PROVIDED INFORMATION —
--------------------------------------------------
(** * Retrieval engine of the agent platform: a shallow embedding

    The development follows [src/services/document_processor.py] and
    [src/services/rag_service.py].  Python dictionaries used as chunk
    metadata are finite maps from keys to JSON values; the dictionaries a
    caller hands to [ingest_documents] live in a heap of mutable objects,
    so that two positions of the [metadatas] list may denote the same
    dictionary.  The [langchain_pg_embedding] table is a list of rows in
    insertion order.  Exceptions are an explicit outcome, and [try/except]
    is a combinator over a state-and-exception monad. *)

From Stdlib Require Import ZArith QArith.
From stdpp Require Import base option gmap strings list sorting pretty.

Local Open Scope string_scope.

(** ** JSON values held in metadata *)

Inductive pyval :=
  | VStr (s : string)
  | VInt (z : Z).

#[global] Instance pyval_eq_dec : EqDecision pyval.
Proof. solve_decision. Defined.

(** The text that the SQL operator [->>] extracts from a JSONB value. *)
Definition json_text (v : pyval) : string :=
  match v with
  | VStr s => s
  | VInt z => pretty z
  end.

Abbreviation Metadata := (gmap string pyval).

(** ** Exceptions *)

Inductive outcome (A : Type) :=
  | Ok (a : A)
  | Raise (e : string).
Arguments Ok {A} a.
Arguments Raise {A} e.

(** ** LangChain documents *)

Record Document := mkDocument {
  page_content : string;
  metadata : Metadata
}.

Definition set_meta (k : string) (v : pyval) (d : Document) : Document :=
  mkDocument (page_content d) (<[k := v]> (metadata d)).

(** * What the services take from their surroundings

    Library functions and external state are kept abstract: the text
    splitter, the PDF loader with the file system behind it, the clock, the
    generator of random identifiers, the embedding service (one function
    for documents and for queries) and the distance of
    [DistanceStrategy.COSINE]. *)

Class Environment := {
  (** [RecursiveCharacterTextSplitter.split_text] for the configured chunk
      size, overlap and separators *)
  split_text : string → list string;
  (** [PyPDFLoader(path).load()] after the existence check of [load_pdf] *)
  load_pdf : string → outcome (list Document);
  (** [datetime.utcnow().isoformat()] at the [n]-th reading of the clock *)
  utcnow_isoformat : nat → string;
  (** [str(uuid.uuid4())] at the [n]-th draw *)
  uuid4 : nat → string;
  Emb : Type;
  embed : string → Emb;
  cosine_distance : Emb → Emb → Q
}.

(** * Document processor *)

Module DocumentProcessor.
Section processor.
Context {env : Environment}.

(** [TextSplitter.split_documents]: every piece of every document, each
    with its own copy of that document's metadata. *)
Definition split_documents (documents : list Document) : list Document :=
  d ← documents; (λ piece, mkDocument piece (metadata d)) <$> split_text (page_content d).

(** First loop of [chunk_documents]: a running counter. *)
Fixpoint number_chunks (chunk_index : nat) (chunks : list Document) : list Document :=
  match chunks with
  | [] => []
  | chunk :: rest =>
      set_meta "chunk_index" (VInt (Z.of_nat chunk_index)) chunk
        :: number_chunks (S chunk_index) rest
  end.

Definition chunk_documents (documents : list Document) (add_chunk_metadata : bool)
  : list Document :=
  let chunks := split_documents documents in
  if add_chunk_metadata then
    let chunks := number_chunks 0 chunks in
    set_meta "chunk_total" (VInt (Z.of_nat (length chunks))) <$> chunks
  else chunks.

(** Inner loop of [enrich_metadata] over [additional_metadata.items()]. *)
Definition add_items (items : list (string * pyval)) (m : Metadata) : Metadata :=
  foldl (λ acc kv, if decide (kv.1 = "tenant_id") then acc else <[kv.1 := kv.2]> acc)
        m items.

(** [enrich_metadata]; [clock] counts the readings of the clock so far.
    A [None] or empty [additional_metadata] adds nothing. *)
Fixpoint enrich_metadata (documents : list Document) (tenant_id : string)
    (additional_metadata : option (list (string * pyval))) (clock : nat)
  : list Document * nat :=
  match documents with
  | [] => ([], clock)
  | doc :: rest =>
      let m := <["tenant_id" := VStr tenant_id]> (metadata doc) in
      let m := <["ingested_at" := VStr (utcnow_isoformat clock)]> m in
      let m := add_items (default [] additional_metadata) m in
      let '(rest', clock') :=
        enrich_metadata rest tenant_id additional_metadata (S clock) in
      (mkDocument (page_content doc) m :: rest', clock')
  end.

(** [process_pdf]: load, chunk, enrich.  The closing log call divides by
    the number of chunks, so a source without chunks raises. *)
Definition process_pdf (pdf_path tenant_id : string)
    (additional_metadata : option (list (string * pyval))) (clock : nat)
  : outcome (list Document) * nat :=
  match load_pdf pdf_path with
  | Raise e => (Raise e, clock)
  | Ok pages =>
      let chunks := chunk_documents pages true in
      let '(enriched_chunks, clock') :=
        enrich_metadata chunks tenant_id additional_metadata clock in
      match enriched_chunks with
      | [] => (Raise "division by zero", clock')
      | _ => (Ok enriched_chunks, clock')
      end
  end.

(** The texts of the pieces that the splitter makes of a list of
    documents, document after document. *)
Definition pieces (documents : list Document) : list string :=
  d ← documents; split_text (page_content d).

(** A dictionary given by its items; a later item replaces an earlier
    one under the same key. *)
Definition dict (items : list (string * pyval)) : Metadata :=
  foldl (λ acc kv, <[kv.1 := kv.2]> acc) ∅ items.

(** [process_text]: one document holding the text and [metadata or {}],
    chunked and enriched with the same [metadata]. *)
Definition process_text (text tenant_id : string)
    (text_metadata : option (list (string * pyval))) (clock : nat)
  : list Document * nat :=
  let doc := mkDocument text (dict (default [] text_metadata)) in
  let chunks := chunk_documents [doc] true in
  enrich_metadata chunks tenant_id text_metadata clock.

End processor.

(** [get_document_processor]: the module keeps one processor in the
    global [_document_processor]; [DocumentProcessor(chunk_size,
    chunk_overlap)] is the constructor, which may raise. *)
Section singleton.
Context {Processor : Type} (new_processor : Z → Z → outcome Processor).

Definition get_document_processor (chunk_size chunk_overlap : Z)
    (_document_processor : option Processor)
  : outcome Processor * option Processor :=
  match _document_processor with
  | None =>
      match new_processor chunk_size chunk_overlap with
      | Ok p => (Ok p, Some p)
      | Raise e => (Raise e, None)
      end
  | Some p => (Ok p, Some p)
  end.

(** A run of calls, each with its own arguments, threading the global. *)
Fixpoint get_document_processors (calls : list (Z * Z))
    (_document_processor : option Processor)
  : list (outcome Processor) * option Processor :=
  match calls with
  | [] => ([], _document_processor)
  | (chunk_size, chunk_overlap) :: rest =>
      let '(r, g) := get_document_processor chunk_size chunk_overlap _document_processor in
      let '(rs, g') := get_document_processors rest g in
      (r :: rs, g')
  end.

End singleton.
End DocumentProcessor.

(** * Scores *)

(** pgvector's cosine distance is a real number; scores are rationals here
    and compared with [Qle]. *)
#[global] Instance Qle_dec (x y : Q) : Decision (x <= y)%Q.
Proof. unfold Qle. apply _. Defined.

(** * RAG service *)

Module RAGService.
Section service.
Context {env : Environment}.

(** A row of [langchain_pg_embedding]. *)
Record Row := mkRow {
  document : string;
  cmetadata : Metadata;
  embedding : Emb
}.

(** The state the service acts on: the heap of caller-visible metadata
    dictionaries, the table, and the counters of the two external
    sources (random identifiers, clock). *)
Record World := mkWorld {
  heap : gmap nat Metadata;
  next_loc : nat;
  rows : list Row;
  uuids_drawn : nat;
  clock_reads : nat
}.

Definition Py (A : Type) : Type := World → outcome A * World.

#[export] Instance Py_ret : MRet Py := λ A a w, (Ok a, w).
#[export] Instance Py_bind : MBind Py := λ A B f m w,
  match m w with
  | (Ok a, w') => f a w'
  | (Raise e, w') => (Raise e, w')
  end.

Definition raise {A} (e : string) : Py A := λ w, (Raise e, w).

(** [try: body / except Exception as e: handler(str(e))]; what the body
    changed before raising stays changed. *)
Definition try_except {A} (body : Py A) (handler : string → Py A) : Py A := λ w,
  match body w with
  | (Ok a, w') => (Ok a, w')
  | (Raise e, w') => handler e w'
  end.

(** *** Heap and external sources *)

Definition deref (h : gmap nat Metadata) (l : nat) : Metadata := default ∅ (h !! l).

(** [metadata[k] = v] on the dictionary at [l]. *)
Definition setitem (l : nat) (k : string) (v : pyval) : Py unit := λ w,
  (Ok (), mkWorld (<[l := <[k := v]> (deref (heap w) l)]> (heap w)) (next_loc w)
             (rows w) (uuids_drawn w) (clock_reads w)).

(** A new dictionary object holding [m]. *)
Definition alloc (m : Metadata) : Py nat := λ w,
  (Ok (next_loc w), mkWorld (<[next_loc w := m]> (heap w)) (S (next_loc w))
             (rows w) (uuids_drawn w) (clock_reads w)).

Definition utcnow : Py string := λ w,
  (Ok (utcnow_isoformat (clock_reads w)),
   mkWorld (heap w) (next_loc w) (rows w) (uuids_drawn w) (S (clock_reads w))).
--------------------------------------------------
WORK TO COMPLETE — What number of lines in the data above include the string "Proof"? Answer with that number only.

PROBLEM SOLUTION — 2